Mi hija, con su moño de doncella de ánfora griega ya deshecho, se afana y sigue desenterrando cachivaches. Pone en pie mis tesoros vencidos y contagiados con el terrible virus de las cosas que se dejan para mañana. Como tantos libros que hace mucho tiempo debo ordenar.  Más que limpiar, los pone en pie y les da la orden de resucitar. A la que ellos se apresuran a obedecer, porque mi hija sí sabe dar órdenes y me ha resucitado algunas veces.

De repente aparece en los mensajes recibidos de mi computador una maravilla escrita en viejos caracteres como si hubiera sido enviada desde la primera Underwood que se puso en funcionamiento.  Sin darme cuenta volteo la vista hacia la máquina de escribir mía, otra Underwood que duerme hace años en la repisa a mis espaldas. Lo que recibo es el discurso de Annie Ernaux cuando recibió el Nobel hace unas semanas. Recuerda lo que puso en su diario íntimo hace cinco décadas, cuando aseguró que escribiría para vengar a su raza, de la mano con Rimbaud quien se sintió de raza inferior para toda la eternidad y no sé por qué hoy yo me siento igual. Con sencillez sus palabras se introducen placenteramente en esa parte de mi alma donde alcanzan a resonar pocas cosas, pero con sonido perenne. Las atesoro en mi bolsillo de las cosas impalpables y siento que alguien, ese alguien único, me ha enviado la paloma mensajera de un texto de lectura necesaria y valiente. Sobre todo, necesaria para mí, que ando requerido de abrazos.

En ese mismo instante, mi hija recupera uno de los cactus recogidos en el desierto de Atacama algún domingo de mi vida en Calama, cuando me escapaba luego del almuerzo familiar y me internaba por arenales de hierbas ralas secas como el papel de mi impresora, adivinando huellas inexistentes que siempre imaginé precolombinas. Atravesaba la soledad hasta encontrar el único árbol que me permitía leer la prensa dominical recostado en su tronco, escapando así de las horribles caravanas familiares a tomar helados en la plaza de los pimientos centenarios. El cactus ha crecido como ha podido, abandonado a su seca vida junto a la baranda de mi departamento pero sigue verde a pesar de todo, también silente tronco de espinas alejado de la mano de Dios, sin saber cómo y recibiendo el riego de nadie, creciendo sus capas de paciencia en uno de mis tarros donde recolectaba tipos de tierra tratando de encontrar arenas auríferas, a pesar de que desde mi balcón el desierto está más lejos todavía. Siempre el desierto está lejos, aunque uno viva en sus cercanías.

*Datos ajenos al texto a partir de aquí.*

(** One entry of the database. *)
Definition add_session (entry : utmpx) (sessions : list session_info) : result (list session_info) :=
  let valid array := is_valid_utf8 (fixed_array_to_string array) in
  if negb (ut_type entry =? USER_PROCESS) then Value sessions
  else if empty (fixed_array_to_string (ut_user entry)) then Value sessions
  else if negb (valid (ut_user entry)) then fail errc_invalid_encoding
  else if negb (valid (ut_line entry)) then fail errc_invalid_encoding
  else if negb (empty (fixed_array_to_string (ut_id entry))) && negb (valid (ut_id entry)) then fail errc_invalid_encoding
  else if negb (empty (fixed_array_to_string (ut_host entry))) && negb (valid (ut_host entry)) then fail errc_invalid_encoding
  else Value (sessions ++ [session_of entry]).

Fixpoint utmpx_loop (entries : list utmpx) (sessions : list session_info) : result (list session_info) :=
  match entries with
  | [] => Value sessions
  | entry :: entries => sessions ← add_session entry sessions; utmpx_loop entries sessions
  end.

Definition session_less (a b : session_info) : bool :=
  then_by text_less (user_name a) (user_name b) (
  then_by text_less (terminal a) (terminal b) (
  then_by (optional_less text_less) (session_id a) (session_id b) (
  optional_less Z.ltb (pid a) (pid b)))).

Definition parse_utmpx_entries (entries : list utmpx) : result (list session_info) :=
  sessions ← utmpx_loop entries [];
  Value (std_sort session_less sessions).

Definition narrow_identifier (value : Z) : result Z :=
  if uint32_max <? value then fail errc_value_too_large else Value (wrap 32 value).

Fixpoint narrow_loop (recorded : list Z) (narrowed : list Z) : result (list Z) :=
  match recorded with
  | [] => Value narrowed
  | identifier :: recorded => value ← narrow_identifier identifier; narrow_loop recorded (narrowed ++ [value])
  end.

Definition ascending_unique (narrowed : list Z) : list Z := std_unique (std_sort Z.ltb narrowed).

Definition extract_name (f : fields) : result text :=
  if empty (field_name f) then fail errc_malformed_data else Value (field_name f).

Definition extract_home_directory (f : fields) : result text :=
  match field_directory f with
  | c :: _ => if is_char c "/" then Value (field_directory f) else fail errc_malformed_data
  | [] => fail errc_malformed_data
  end.

Definition extract_shell (f : fields) : result text := Value (field_shell f).

Definition map_login_failure (outcome : Z) : error_code :=
  if (outcome =? ENXIO) || (outcome =? ENOTTY) || (outcome =? ENOENT) then make_error_code errc_not_found
  else native_error outcome.

(** The real and effective identifiers; [getgroups] on a buffer for a number of
    groups: [errno] or the groups; [getlogin_r] on a buffer of a size: its error
    number or the name; the entries [getutxent] returns one after the other. *)
Class UserKernel (W : Type) := {
  getuid : W -> Z * W;
  getgid : W -> Z * W;
  getegid : W -> Z * W;
  getgroups : Z -> W -> (Z + list Z) * W;
  getlogin_r : Z -> W -> (Z + text) * W;
  utmpx_entries : W -> list utmpx * W
}.

Definition maximum_size : Z := 1024 * 1024.

Definition next_size (size : Z) : Z := if size <=? maximum_size / 2 then size * 2 else maximum_size.

Section user.
Context {W : Type} `{PasswdKernel W} `{UserKernel W}.

Definition sessions : query W (list session_info) := fun w =>
  let (entries, w) := utmpx_entries w in (parse_utmpx_entries entries, w).

Definition identifier (call : W -> Z * W) : query W Z := fun w => let (value, w) := call w in (narrow_identifier value, w).

Definition real_user_id : query W Z := identifier getuid.

Definition effective_user_id : query W Z := identifier geteuid.

Definition real_group_id : query W Z := identifier getgid.

Definition effective_group_id : query W Z := identifier getegid.

Definition current_passwd_entry : query W fields := current_entry.

Definition login_user_name : query W text := f ← current_passwd_entry; pure (extract_name f).

Definition home_directory : query W text := f ← current_passwd_entry; pure (extract_home_directory f).

Definition shell : query W text := f ← current_passwd_entry; pure (extract_shell f).

(** The sizes are 64, 128, ... 2^20. *)
Fixpoint groups_loop (attempts : nat) (size : Z) : query W (list Z) := fun w =>
  match attempts with
  | O => (fail_native ERANGE, w)
  | S attempts =>
      match getgroups size w with
      | (inr recorded, w) => (Value recorded, w)
      | (inl failure_code, w) =>
          let growable := (failure_code =? ERANGE) || (failure_code =? EINVAL) in
          if negb growable || (maximum_size <=? size) then (fail_native failure_code, w)
          else groups_loop attempts (next_size size) w
      end
  end.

Con los ojos brillantes, mostrando toda su dedicación al salvataje del hierro de mi vida, Rosario me mira:

–Nació una flor del cactus, color naranja, –dice–. Naranja, ¿te das cuenta? El mismo color de los cojines de tus muebles de hierro.

No tengo más remedio que cerrar los ojos y ver, casi tocar, a mi madre en su terraza con sus muebles de hierro, que ahora son míos. La mesa de hierro donde ella tomaba su té de las cinco de todas las tardes.

–Dura un día. La flor, –dice después Rosario.

Quedo en silencio.

Un día.

Miro ese delicado y recio estallido de pétalos, que ha aparecido como alguien ajeno que entrara por la puerta cerrada. Intento divisar su crecimiento por instantes, flor apurada porque sólo dispone de este día, minutos para estampar su historia. Le lanzo toda la intensidad que pueda saltar desde mis ojos. Desato el reloj de mi muñeca izquierda para que las horas tengan más de sesenta minutos. Que el minutero aminore su traquetear infinito.

Nos quedan las horas de la tarde todavía. Y regreso a la revisión de mi cuento.